Ihr erinnert Euch an die Story mit dem Frachter…es dauerte weitere drei Tage mit täglichen Anrufen im Hafen und WhatsApps zum Hafenmeister: „Maybe tomorrow I don’t know please ask again“ bis die Entscheidung fällt,

in nur 45 Minuten über das Kaspische Meer nach Aqtau zu fliegen. Wir landen um 1.00 in der Nacht, warten im Flughafen auf den Sonnenaufgang und treffen um 7 Uhr am Bahnhof in Mangyshlak Markus, der mit „unserem“ Frachter kam. Die Überfahrt dauerte 60 Stunden, der Frachter dümpelte noch ausgiebig vor Baku. Nur zur Info, falls ihr in Baku überlegt, Frachter oder Flieger: 45 Minuten 125 Euro, 60 Stunden 80 Dollar (moralische Grundsatzdiskussionen sind hier nicht berücksichtigt).

In 31 (31!) Stunden überwindet der Zug die 1000 Kilometer von Mangyshlak in Kasachstan bis Nukus in Usbekistan.
Warum sind Grenzkontrollen immer mitten in der Nacht? In der dritten Klasse gibt bei 40 Grad Aussentemperatur kein Aircon, zwei Toiletten auf ca. 70 Reisende und Pritschen. Und um die Frage vorweg zu nehmen: es gibt nur 3. Klasse. Alles geht sehr gesittet zu und am Ende der Reise sind wir die Einzigen, die ihre Kleidung die gesamte Zeit trugen und deren Fussboden bekleckert ist mit Melonensaft, Zwiebeln und Brotkrümeln.

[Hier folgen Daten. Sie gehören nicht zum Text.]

Definition container_memory (exec : ExecutionConfig) (req : TaskRequest) : string :=
  let mem := ec_ContainerMemory exec in
  if 0 <? rq_MaxMemoryMB req then
    let configuredBytes := match ParseMemoryBytes mem with inr b => b | inl _ => 0 end in
    let taskBytes := int64_wrap (Z.shiftl (rq_MaxMemoryMB req) 20) in
    if (configuredBytes =? 0) || (taskBytes <? configuredBytes) then fmt_d (rq_MaxMemoryMB req) ^^ "m" else mem
  else mem.

Definition container_swap (exec : ExecutionConfig) (mem : string) : string :=
  if 0 <? ec_ContainerSwapMB exec then
    match ParseMemoryBytes mem with
    | inr memBytes => fmt_d (int64_wrap (memBytes + int64_wrap (Z.shiftl (ec_ContainerSwapMB exec) 20)))
    | inl _ => mem
    end
  else mem.

Definition container_cpu (exec : ExecutionConfig) (req : TaskRequest) : Float :=
  let cpu := ec_ContainerCPU exec in
  if (0 <? rq_MaxCPU req) && (float_eq cpu float_zero || float_lt (float_of (rq_MaxCPU req)) cpu)
  then float_of (rq_MaxCPU req) else cpu.

Definition appendContainerLimits (args : list string) (exec : ExecutionConfig) (req : TaskRequest) : list string :=
  let mem := container_memory exec req in
  let args := if negb (mem == "") then args ++ ["--memory"; mem; "--memory-swap"; container_swap exec mem] else args in
  let cpu := container_cpu exec req in
  let args := if float_lt float_zero cpu then args ++ ["--cpus"; FormatFloat cpu] else args in
  if 0 <? ec_ContainerPIDs exec then args ++ ["--pids-limit"; fmt_d (ec_ContainerPIDs exec)] else args.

Wir haben mit kasachischen Wanderarbeitern Karten gespielt und ich habe gelernt, das Thorsten auf Russisch mein Muschina ist und Moschna ein Wort wie Sorry , Darf ich bitte, universell einsetzbar und höflich. Gesprochen wie ich schrieb, korrekt geschrieben völlig anders. Die rechte Hand an das eigene Herz gelegt kommt von Herzen, wünscht alles Gute, nimmt Abschied, signalisiert „Danke“, auch „Nein, Danke“ und zeigt Ehrerbietung.

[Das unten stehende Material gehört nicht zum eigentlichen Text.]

Lemma leaves_bind {A B} S (m : rpc A) (k : A → rpc B) T :
  leaves S m → (∀ a, moves S (k a) T) → moves S (m ≫= k) T.
Proof. apply moves_bind. Qed.

Lemma moves_act S a T : T = hold1 S a → moves S (act a) (λ _, T).
Proof. intros -> s. done. Qed.

(** The actions that change what is held. *)
Definition holding (a : Act) : Z :=
  match a with
  | AReport _ | AWrite _ | APrompt _ | AClone _ _ | AContainerStop _ | AProcessStart | AProcessEnd => 0
  | _ => 1
  end.

#[export] Instance idle_holding : Idle holding.
Proof. by split. Qed.

Lemma leaves_quiet {A} S (m : rpc A) : quiet holding m → leaves S m.
Proof.
  intros H s. specialize (H s). cbn in H. generalize (trace_of m s) H. clear H. intros es.
  assert (∀ l, 0 <= weight holding l) as Hpos.
  { induction l as [|a l IH]; [done|]. cbn. assert (0 <= holding a) by (by destruct a). lia. }
  induction es as [|a es IH]; [done|]. cbn. intros H.
  pose proof (Hpos es). assert (0 <= holding a) by (by destruct a).
  assert (hold1 S a = S) as -> by (destruct a; cbn in *; done || lia). apply IH. lia.
Qed.

(** A weight that neither the reports without a workspace, nor the harness's
    process, its prompt and the stop of a container have. *)
Class Workless (f : Act → Z) := {
  wl_idle : Idle f;
  wl_report : ∀ r, rs_WorkspacePath r = "" → f (AReport r) = 0;
  wl_start : f AProcessStart = 0;
  wl_end : f AProcessEnd = 0;
  wl_prompt : ∀ sid, f (APrompt sid) = 0;
  wl_stop : ∀ n, f (AContainerStop n) = 0;
  wl_clone : ∀ args token, f (AClone args token) = 0;
}.
#[export] Hint Resolve wl_idle : quiet.

#[export] Instance workless_holding : Workless holding.
Proof. by split. Qed.
#[export] Hint Resolve workless_holding : quiet.

Section workless.
Variable f : Act → Z.
Context `{W : !Workless f}.

Lemma unmoved_start : quiet f (act AProcessStart).
Proof. apply quiet_act, wl_start. Qed.
Lemma unmoved_end : quiet f (act AProcessEnd).
Proof. apply quiet_act, wl_end. Qed.
Lemma unmoved_prompt sid : quiet f (act (APrompt sid)).
Proof. apply quiet_act, wl_prompt. Qed.
Lemma unmoved_stop n : quiet f (act (AContainerStop n)).
Proof. apply quiet_act, wl_stop. Qed.
Lemma unmoved_clone args token : quiet f (act (AClone args token)).
Proof. apply quiet_act, wl_clone. Qed.
Lemma unmoved_report r : rs_WorkspacePath r = "" → quiet f (report r).
Proof. intros H. by apply quiet_act, wl_report. Qed.
#[local] Hint Resolve unmoved_start unmoved_end unmoved_prompt unmoved_stop unmoved_clone : quiet.

Section rpc_parts.
Variable env : RpcEnv.
Variable req : TaskRequest.

Lemma unmoved_status_report now status message category artifacts sid export usage :
  quiet f (report (status_report (pe_getenv env) req now status message category artifacts sid export "" "" usage)).
Proof. apply unmoved_report. apply status_report_fields. Qed.

Lemma unmoved_status status message : quiet f (publish_status env req status message).
Proof. apply unmoved_status_report. Qed.
Lemma unmoved_error message : quiet f (publish_error env req message).
Proof. apply unmoved_status_report. Qed.
Lemma unmoved_category message category : quiet f (publish_category env req message category).
Proof. apply unmoved_status_report. Qed.
Lemma unmoved_metadata status message export : quiet f (publish_metadata env req status message export).
Proof. unfold publish_metadata. apply quiet_bind; [quietly|]. intros. apply unmoved_status_report. Qed.
#[local] Hint Resolve unmoved_status_report unmoved_status unmoved_error unmoved_category unmoved_metadata wl_idle W : quiet.
Lemma unmoved_cancellation d : quiet f (publish_cancellation env req d).
Proof. unfold publish_cancellation. quietly. Qed.
Lemma unmoved_cancellation_with d export : quiet f (publish_cancellation_with env req d export).
Proof. unfold publish_cancellation_with. quietly. Qed.
Lemma unmoved_output message : quiet f (fail_output env req message).
Proof. unfold fail_output. quietly. Qed.
#[local] Hint Resolve unmoved_cancellation unmoved_cancellation_with unmoved_output : quiet.

Lemma unmoved_finish : quiet f (finish_rpc env req).
Proof.
  unfold finish_rpc. quietly; unfold publishStatusWithMetadataAndErrorCategory; apply unmoved_status_report.
Qed.
#[local] Hint Resolve unmoved_finish : quiet.

Lemma unmoved_after_loop r : quiet f (after_loop env req r).
Proof. unfold after_loop. quietly. Qed.
#[local] Hint Resolve unmoved_after_loop : quiet.

Lemma unmoved_prompt_rpc : quiet f (prompt_rpc env req).
Proof. unfold prompt_rpc. quietly. Qed.
#[local] Hint Resolve unmoved_prompt_rpc : quiet.

Lemma unmoved_drive : quiet f (drive_rpc env req).
Proof. unfold drive_rpc. quietly. Qed.
#[local] Hint Resolve unmoved_drive : quiet.

Lemma unmoved_rpc : quiet f (runRPCAgentCommand env req).
Proof. unfold runRPCAgentCommand. quietly. Qed.
End rpc_parts.
#[local] Hint Resolve unmoved_status unmoved_error unmoved_category unmoved_rpc wl_idle W : quiet.

Section agent_parts.
Variable te : TaskEnv.
Variable req : TaskRequest.
Variable wsDir : string.

Lemma unmoved_failed m : quiet f m → quiet f (failed m).
Proof. intros H. apply quiet_bind; [done|]. intros. apply quiet_ret. Qed.
Lemma unmoved_send sid : quiet f (send_prompt te req sid).
Proof. unfold send_prompt. quietly. Qed.
#[local] Hint Resolve unmoved_failed unmoved_send : quiet.

Lemma unmoved_local : quiet f (runLocalAgent te req).
Proof.
  unfold runLocalAgent, local_session.
  quietly; unfold publishStatusWithMetadata, publishStatusWithMetadataAndErrorCategory;
    apply (unmoved_status_report (te_rpc te)).
Qed.
Lemma unmoved_rpc_agent : quiet f (runRpcAgent te req).
Proof. unfold runRpcAgent. quietly. Qed.
Lemma unmoved_shutdown sid : quiet f (shutdownDockerAgentSession te req sid).
Proof. unfold shutdownDockerAgentSession, stopTaskContainer. quietly. Qed.
Lemma unmoved_docker_unready message : quiet f (docker_unready te req message).
Proof. unfold docker_unready. quietly. Qed.
Lemma unmoved_kube_rpc_session : quiet f (kube_rpc_session te req).
Proof. unfold kube_rpc_session. quietly. Qed.
Lemma unmoved_clone_all targets : quiet f (clone_all te req targets).
Proof.
  induction targets as [|[repo dir] l IH]; cbn [clone_all]; [apply quiet_ret|].
  apply quiet_bind; [auto with quiet|]. intros _. destruct (te_clone te _); [apply quiet_ret|done].
Qed.
Lemma unmoved_clone_repositories : quiet f (clone_repositories te req).
Proof.
  unfold clone_repositories. destruct (taskRepositories req); [apply quiet_ret|].
  destruct (te_mkdir te); [apply quiet_ret|]. destruct (te_askpass te); [apply quiet_ret|apply unmoved_clone_all].
Qed.
End agent_parts.
End workless.
#[export] Hint Resolve unmoved_start unmoved_end unmoved_prompt unmoved_stop unmoved_clone unmoved_status
  unmoved_error unmoved_category unmoved_rpc unmoved_failed unmoved_send unmoved_local unmoved_rpc_agent
  unmoved_shutdown unmoved_docker_unready unmoved_kube_rpc_session unmoved_clone_repositories : quiet.

(** What an agent on a container holds of itself: nothing. *)
Section agents_hold.
Variable te : TaskEnv.
Variable req : TaskRequest.
Variable wsDir : string.

Lemma holding_checkpoint status message sid export ws :
  quiet holding (publish_checkpoint te req status message sid export ws).
Proof. by apply quiet_act. Qed.
#[local] Hint Resolve holding_checkpoint : quiet.

Lemma holding_docker_prompt sid : quiet holding (docker_prompt te req wsDir sid).
Proof. unfold docker_prompt, docker_failed, docker_completed, stopTaskContainer. quietly. Qed.
End agents_hold.
#[export] Hint Resolve holding_checkpoint holding_docker_prompt : quiet.

(** What is taken for a part is given back after it. *)
Lemma moves_bracket {A} S r opening closing (m : rpc A) :
  r ∉ S → hold1 S opening = {[r]} ∪ S → (∀ T, hold1 T closing = T ∖ {[r]}) → leaves ({[r]} ∪ S) m →
  leaves S (act opening ≫= λ _, m ≫= λ a, act closing ≫= λ _, mret a).
Proof.
  intros Hr Ho Hc Hm. apply (moves_bind _ (λ _, {[r]} ∪ S)); [by apply moves_act|]. intros _.
  apply (moves_bind _ (λ _, {[r]} ∪ S)); [exact Hm|]. intros a.
  apply (moves_bind _ (λ _, S)); [|intros; by apply moves_ret].
  apply moves_act. rewrite Hc. apply set_eq. set_solver.
Qed.

Lemma leaves_removed S a r : r ∉ S → (∀ T, hold1 T a = T ∖ {[r]}) → leaves S (act a).
Proof. intros Hr Ha. apply moves_act. rewrite Ha. apply set_eq. set_solver. Qed.

Section agents_move.
Variable te : TaskEnv.
Variable req : TaskRequest.
Variable wsDir : string.
Variable S : gset Res.
Hypothesis no_container : ∀ n, RContainer n ∉ S.
Hypothesis no_pod : ∀ n, RPod n ∉ S.

Lemma leaves_failed m : leaves S m → leaves S (failed m).
Proof. intros H. apply leaves_bind; [done|]. intros _. by apply moves_ret. Qed.

Lemma leaves_error message : leaves S (failed (publish_error (te_rpc te) req message)).
Proof. apply leaves_failed, leaves_quiet. auto with quiet. Qed.

Lemma leaves_remove : leaves S (removeTaskContainer req).
Proof. eapply leaves_removed; [apply no_container|]. done. Qed.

In Kasachstan gibt es als Währung den Tenge und in Usbekistan haben sie So`m oder Sum. Geldautomaten sind in Nukus rar, wir sind froh über das kleine Bargeldpolster in Dollar und Euro. 150 € sind 1,3 Millionen So`m, beim Tausch bekamen wir ausschließlich 5000er: 260 Scheine. Ich fühl mich wie Herr Duck.

So`m, jede Menge

Veröffentlicht von

Anke Rettkowski

Ein sehr guter Jahrgang :)

3 Gedanken zu „Von Aserbaidschan nach Usbekistan“

  1. Hallo Anke,

    ich hatte schonmal versucht einen Kommentar dazulassen, hat wohl nicht geklappt.
    Ich freue mich immer über neue Einträge und fühle mich immer gut Unterhalten mit deinen Beschreibungen. Ich drück dich ganz doll und wünsche euch weiterhin eine gute Zeit.

    Küssken Nicole

  2. Da kommen Erinnerungen hoch, wenn ich deinen Bericht lese. Ich bin vor 18 Jahren in Usbekistan gewesen und hatte reichlich getauscht, da ich meiner Reisegruppe damals – 8 Leute – zu meinem Geburtstag einen ausgeben wollte. Die Sum-Scheine ließen meine Gürteltasche platzen. Dazu hatte ich auch noch schwarz in einem Park getauscht, Abenteuer, Abenteuer, eine Freundin war dabei. Ich bin dann abends für Sekt, Cremetörtchen, etc. mal gerade umgerechnet 9 € losgeworden. Ein paar Sum-Scheine habe ich noch.